Tytani Lublin w niedzielę rozpoczęli swój pierwszy, historyczny sezon w Polskiej Lidze Futbolu Amerykańskiego. Zgłosili się do rozgrywek zespołów ośmioosobowych, ale w przyszłym roku chcą wystąpić w lidze, gdzie zespoły liczą jedenastu zawodników.
Drużyna powstała dwa lata temu. Na pierwszy trening przyszły… dwie osoby. – Wyciągnęliśmy "jajowatą piłkę”, godzinę pokopaliśmy, odpowiedzieliśmy na kilka pytań zdziwionych przechodniów i pojechaliśmy do domów – wspomina Sergiusz Kuczyński, jeden z pierwszych Tytanów.
Największym problemem zawodników są pieniądze. – Na jeden sezon potrzebujemy kilkunastu tysięcy złotych – mówi Anasiewicz. – W zespole mamy 25 zawodników, w większości mają własny sprzęt. To dobrze, bo same ubrania to koszt 1200 zł.
Pierwsze oficjalne mecze Tytani Lublin mają już za sobą. W niedzielę wzięli udział w turnieju w Rzeszowie. O ile w meczu ze stołeczną ekipą lublinianie przegrali 14:28, to w spotkaniu z gospodarzami nie dali rywalom najmniejszych szans. Wygrali 15:0. Najskuteczniejszym zawodnikiem Tytanów w Rzeszowie był Bartłomiej Trubaj, którzy zdobył dziewięć punktów.

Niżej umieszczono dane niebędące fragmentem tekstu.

(** The loop over a run of stations that all have the subscript: nothing
    is logged, and the four lists grow by one item per station. *)
Lemma penetration_depth_loop_app (whichrho : string) (i : Z)
    (pos : MT_obj → nat) (pre rest : list MT_obj) :
  valid_selector whichrho → Forall (λ s, station_at i (pos s) s) pre →
  ∀ stations periods pendep latlons,
    penetration_depth_loop (pre ++ rest) i whichrho
      stations periods pendep latlons
    = penetration_depth_loop rest i whichrho
        (stations ++ map station pre)
        (periods ++ map (λ s, spec_period (pos s) s) pre)
        (pendep ++ map (λ s, - spec_depth whichrho (pos s) s) pre)
        (latlons ++ map (λ s, (lat s, lon s)) pre).
Proof.
  intros Hsel Hall.
  induction Hall as [| s pre Hs Hpre IH];
    intros stations periods pendep latlons.
  - simpl. rewrite !app_nil_r. reflexivity.
  - simpl app. cbn [penetration_depth_loop].
    rewrite (norm_index_not_past _ _ _ (proj1 Hs)).
    rewrite (getitem_norm (freq (mt_Z s)) i (pos s) 0 (proj1 Hs)), bind_ret_l.
    change (1 / nth (pos s) (freq (mt_Z s)) 0) with (spec_period (pos s) s).
    rewrite (penetration_depth_of_at whichrho i (pos s) s Hsel Hs), bind_ret_l.
    rewrite IH. simpl map. rewrite <- !app_assoc. reflexivity.
Qed.

(** X5. A station that has no frequency at the (zero-based) index ends
    [get_penetration_depth] for the whole batch with the index exception,
    whatever stations come after it; before the first station the
    selector has not been looked at. *)
Theorem get_penetration_depth_index_out_of_range
    (whichrho : string) (i : nat) (pre post : list MT_obj) (s : MT_obj) :
  valid_selector whichrho ∨ pre = [] →
  Forall (station_ready i) pre →
  (length (freq (mt_Z s)) <= i)%nat →
  result (get_penetration_depth (pre ++ s :: post) (Z.of_nat i) whichrho)
  = Raise (Exception "Index out_of_range Error: period index must be less than number of periods in zeta.freq").
Proof.
  intros Hsel Hpre Hshort. unfold get_penetration_depth. apply bind_raises.
  assert (Htail : ∀ st pe pd ll,
            result (penetration_depth_loop (s :: post) (Z.of_nat i) whichrho
                      st pe pd ll)
            = Raise (Exception "Index out_of_range Error: period index must be less than number of periods in zeta.freq")).
  { intros st pe pd ll. cbn [penetration_depth_loop].
    destruct (Z.geb_spec (Z.of_nat i) (Z.of_nat (length (freq (mt_Z s)))));
      [reflexivity | lia]. }
  destruct Hsel as [Hsel | ->]; [| apply Htail].
  rewrite (penetration_depth_loop_app whichrho (Z.of_nat i) (λ _, i)).
  - apply Htail.
  - exact Hsel.
  - eapply Forall_impl; [exact Hpre |].
    intros t (Hi & Hrho & Hdet). repeat split; try assumption.
    apply norm_index_nat. exact Hi.
Qed.

Lemma get_penetration_depth_index_out_of_range_witness :
  result (get_penetration_depth ([station_a] ++ station_empty :: [station_b])
            (Z.of_nat 0) "det")
  = Raise (Exception "Index out_of_range Error: period index must be less than number of periods in zeta.freq").
Proof.
  apply (get_penetration_depth_index_out_of_range "det" 0 [station_a]
           [station_b] station_empty).
  - left. right. right. reflexivity.
  - repeat constructor; simpl; lia.
  - simpl. lia.
Defined.

(** X6. A negative index is not rejected: [-j] selects, in every station,
    the [j]-th frequency from the end, and the batch is computed for those
    positions (with [-1], the last frequency of each station). *)
Theorem get_penetration_depth_negative_index
    (whichrho : string) (j : nat) (files : list MT_obj) :
  valid_selector whichrho → files ≠ [] → (1 <= j)%nat →
  Forall (λ s, (j <= length (freq (mt_Z s)))%nat
               ∧ length (resistivity (mt_Z s)) = length (freq (mt_Z s))
               ∧ length (det (mt_Z s)).1 = length (freq (mt_Z s))) files →
  result (get_penetration_depth files (- Z.of_nat j) whichrho)
  = Return
      (map station files,
       map (λ s, spec_period (length (freq (mt_Z s)) - j) s) files,
       map (λ s, - spec_depth whichrho (length (freq (mt_Z s)) - j) s) files,
       map (λ s, (lat s, lon s)) files).
Proof.
  intros Hsel Hne Hj Hall. unfold get_penetration_depth.
  pose proof (penetration_depth_loop_app whichrho (- Z.of_nat j)
                (λ s, (length (freq (mt_Z s)) - j)%nat) files [] Hsel)
    as Hloop.
  rewrite app_nil_r in Hloop. rewrite Hloop.
  - cbn [penetration_depth_loop]. rewrite bind_ret_l. simpl app.
    destruct files as [| s rest]; [contradiction |].
    destruct (check_period_values_cons
                (spec_period (length (freq (mt_Z s)) - j) s)
                (map (λ s, spec_period (length (freq (mt_Z s)) - j) s) rest))
      as (b & Hb & _).
    simpl map. rewrite (bind_returns _ _ b) by exact Hb. reflexivity.
  - eapply Forall_impl; [exact Hall |].
    intros s (Hlen & Hrho & Hdet). repeat split; try assumption.
    unfold norm_index.
    destruct (Z.leb_spec 0 (- Z.of_nat j)); [lia |].
    destruct (Z.leb_spec (- Z.of_nat (length (freq (mt_Z s)))) (- Z.of_nat j));
      [| lia].
    f_equal. lia.
Qed.

Lemma get_penetration_depth_negative_index_witness :
  result (get_penetration_depth [station_a; station_c] (- Z.of_nat 1) "zxy")
  = Return
      (map station [station_a; station_c],
       map (λ s, spec_period (length (freq (mt_Z s)) - 1) s)
         [station_a; station_c],
       map (λ s, - spec_depth "zxy" (length (freq (mt_Z s)) - 1) s)
         [station_a; station_c],
       map (λ s, (lat s, lon s)) [station_a; station_c]).
Proof.
  apply (get_penetration_depth_negative_index "zxy" 1 [station_a; station_c]).
  - left. reflexivity.
  - discriminate.
  - lia.
  - repeat constructor; simpl; lia.
Defined.

(** ** An empty directory *)



(** ** The CSV table *)

Lemma filter_split_length {A} (P : A → Prop) `{∀ x, Decision (P x)}
    (l : list A) :
  (length (filter P l) + length (filter (λ x, ¬ P x) l))%nat = length l.
Proof.
  induction l as [| x l IH]; [reflexivity |].
  rewrite !filter_cons.
  destruct (decide (P x)) as [HP | HP].
  - rewrite decide_False by (intros Hn; exact (Hn HP)). simpl. lia.
  - rewrite decide_True by exact HP. simpl. lia.
Qed.

(** X8. [create_csv_file] accounts for every station: the number of rows
    of the table it hands to the writer plus the number of errors it logs
    is the number of station files; every row is the row of a station of
    the batch, and the first station is never left out. The table is the
    value returned when the file was written; otherwise the call ends with
    the writer's exception. *)
Theorem create_csv_file_accounts_for_every_station
    (glob_edi : string → list MT_obj) (fmt_2f : R → string)
    (write_rows : string → list (R * R * string) → option exn)
    (edi_dir : string) (outputcsv : option string) (zcomponent : string) :
  Forall csv_ready (glob_edi edi_dir) →
  ∃ rows : list (R * R * string),
    result (create_csv_file glob_edi fmt_2f write_rows edi_dir outputcsv
              zcomponent)
      = after_write (write_rows (csv_target outputcsv) rows) rows
    ∧ (length rows
       + count_level ERROR
           (logs (create_csv_file glob_edi fmt_2f write_rows edi_dir outputcsv
                    zcomponent)))%nat
      = length (glob_edi edi_dir)
    ∧ (∀ row, row ∈ rows →
         ∃ s, s ∈ glob_edi edi_dir ∧ row = csv_row fmt_2f s)
    ∧ (∀ s0 rest, glob_edi edi_dir = s0 :: rest →
         head rows = Some (csv_row fmt_2f s0)).
Proof.
  intros Hready.
  destruct (glob_edi edi_dir) as [| s0 rest] eqn:Hglob.
  - assert (Hloop : result (csv_loop fmt_2f (glob_edi edi_dir) None [])
                    = Return []).
    { rewrite Hglob. reflexivity. }
    destruct (create_csv_file_after_loop glob_edi fmt_2f write_rows edi_dir
                outputcsv zcomponent [] Hloop) as [Hend Hcount].
    exists []. split; [exact Hend |]. split.
    + rewrite Hcount, Hglob. reflexivity.
    + split; [| discriminate]. intros row Hrow. inversion Hrow.
  - destruct (create_csv_file_rows glob_edi fmt_2f write_rows edi_dir
                outputcsv zcomponent s0 rest Hglob Hready) as [Hrows Hlogs].
    eexists. split; [exact Hrows |]. rewrite Hlogs, length_map.
    split; [apply filter_split_length |]. split.
    + intros row Hrow. apply list_elem_of_fmap in Hrow as (s & -> & Hs).
      exists s. split; [| reflexivity].
      apply list_elem_of_filter in Hs as [_ Hs]. exact Hs.
    + intros s1 rest1 [= <- <-].
      rewrite filter_cons, decide_True by reflexivity. reflexivity.
Qed.

Lemma create_csv_file_accounts_for_every_station_witness :
  ∃ rows : list (R * R * string),
    result (create_csv_file mismatch_batch (λ _, "0.00"%string)
              any_file_writable "d" None "det")
      = after_write (any_file_writable (csv_target None) rows) rows
    ∧ (length rows
       + count_level ERROR
           (logs (create_csv_file mismatch_batch (λ _, "0.00"%string)
                    any_file_writable "d" None "det")))%nat
      = length (mismatch_batch "d")
    ∧ (∀ row, row ∈ rows →
         ∃ s, s ∈ mismatch_batch "d" ∧ row = csv_row (λ _, "0.00"%string) s)
    ∧ (∀ s0 rest, mismatch_batch "d" = s0 :: rest →
         head rows = Some (csv_row (λ _, "0.00"%string) s0)).
Proof.
  apply (create_csv_file_accounts_for_every_station mismatch_batch
           (λ _, "0.00"%string) any_file_writable "d" None "det").
  exact mismatch_batch_ready.
Defined.

(** ** The depths of one station file *)

Lemma py_in_false (x : string) (l : list string) :
  x ∉ l → py_in x l = false.
Proof.
  intros H. unfold py_in. induction l as [| y l IH]; [reflexivity |].
  simpl. apply not_elem_of_cons in H as [Hne Hl].
  rewrite (proj2 (String.eqb_neq x y) Hne). simpl. apply IH. exact Hl.
Qed.

Lemma py_in_true (x : string) (l : list string) :
  x ∈ l → py_in x l = true.
Proof.
  intros H. unfold py_in. induction l as [| y l IH]; [inversion H |].
  simpl. apply elem_of_cons in H as [-> | Hl].
  - rewrite String.eqb_refl. reflexivity.
  - rewrite (IH Hl). apply orb_true_r.
Qed.

(** X9. The depth that the CSV export computes for a station at index [i]
    is the absolute value of the depth that [get_penetration_depth]
    computes there for the selector det: the export stores the magnitude,
    the batch function its negative. *)
Theorem csv_depth_is_magnitude_of_batch_depth (i : nat) (s : MT_obj) :
  station_ready i s →
  ∃ (periods depths : list R) (d : R),
    result (get_penetration_depths_from_edi_file s ["det"%string])
      = Return (lat s, lon s, periods, depths)
    ∧ result (get_penetration_depth [s] (Z.of_nat i) "det")
      = Return ([station s], [spec_period i s], [d], [(lat s, lon s)])
    ∧ periods !! i = Some (spec_period i s)
    ∧ depths !! i = Some (Rabs d)
    ∧ d = - Rabs d.
Proof.
  intros Hready. pose proof Hready as (Hi & Hrho & Hdet).
  exists (station_periods s), (det_depths s), (- spec_depth "det" i s).
  rewrite (edi_file_det_depths s Hdet).
  split; [reflexivity |].
  split.
  { apply (get_penetration_depth_returns "det" i [s]).
    - right. right. reflexivity.
    - discriminate.
    - constructor; [exact Hready | constructor]. }
  destruct (lookup_lt_is_Some_2 (freq (mt_Z s)) i Hi) as [f Hf].
  destruct (lookup_lt_is_Some_2 (det (mt_Z s)).1 i) as [c Hc]; [lia |].
  assert (Hper : station_periods s !! i = Some (spec_period i s)).
  { unfold station_periods, spec_period.
    rewrite list_lookup_fmap, Hf, (nth_of_lookup _ _ _ f Hf). reflexivity. }
  assert (Habs : Rabs (- spec_depth "det" i s) = spec_depth "det" i s).
  { rewrite Rabs_Ropp. apply Rabs_pos_eq, spec_depth_nonneg. }
  rewrite Habs. split; [exact Hper |]. split; [| reflexivity].
  unfold det_depths.
  rewrite list_lookup_fmap, !lookup_zip_with, !list_lookup_fmap, Hper, Hc.
  simpl. unfold spec_depth. rewrite (nth_of_lookup _ _ _ c Hc). reflexivity.
Qed.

Teraz przed Tytanami kolejne wielkie wyzwanie – 25 września ma odbyć się następny turniej grupy wschodniej. – Ciągle szukamy miejsca, gdzie będziemy mogli rozegrać te zawody. Pod uwagę bierzemy stadion lekkoatletyczny Startu, obiekt Budowlanych lub Zespołu Szkół Elektronicznych przy ul. Wojciechowskiej – mówi Anasiewicz.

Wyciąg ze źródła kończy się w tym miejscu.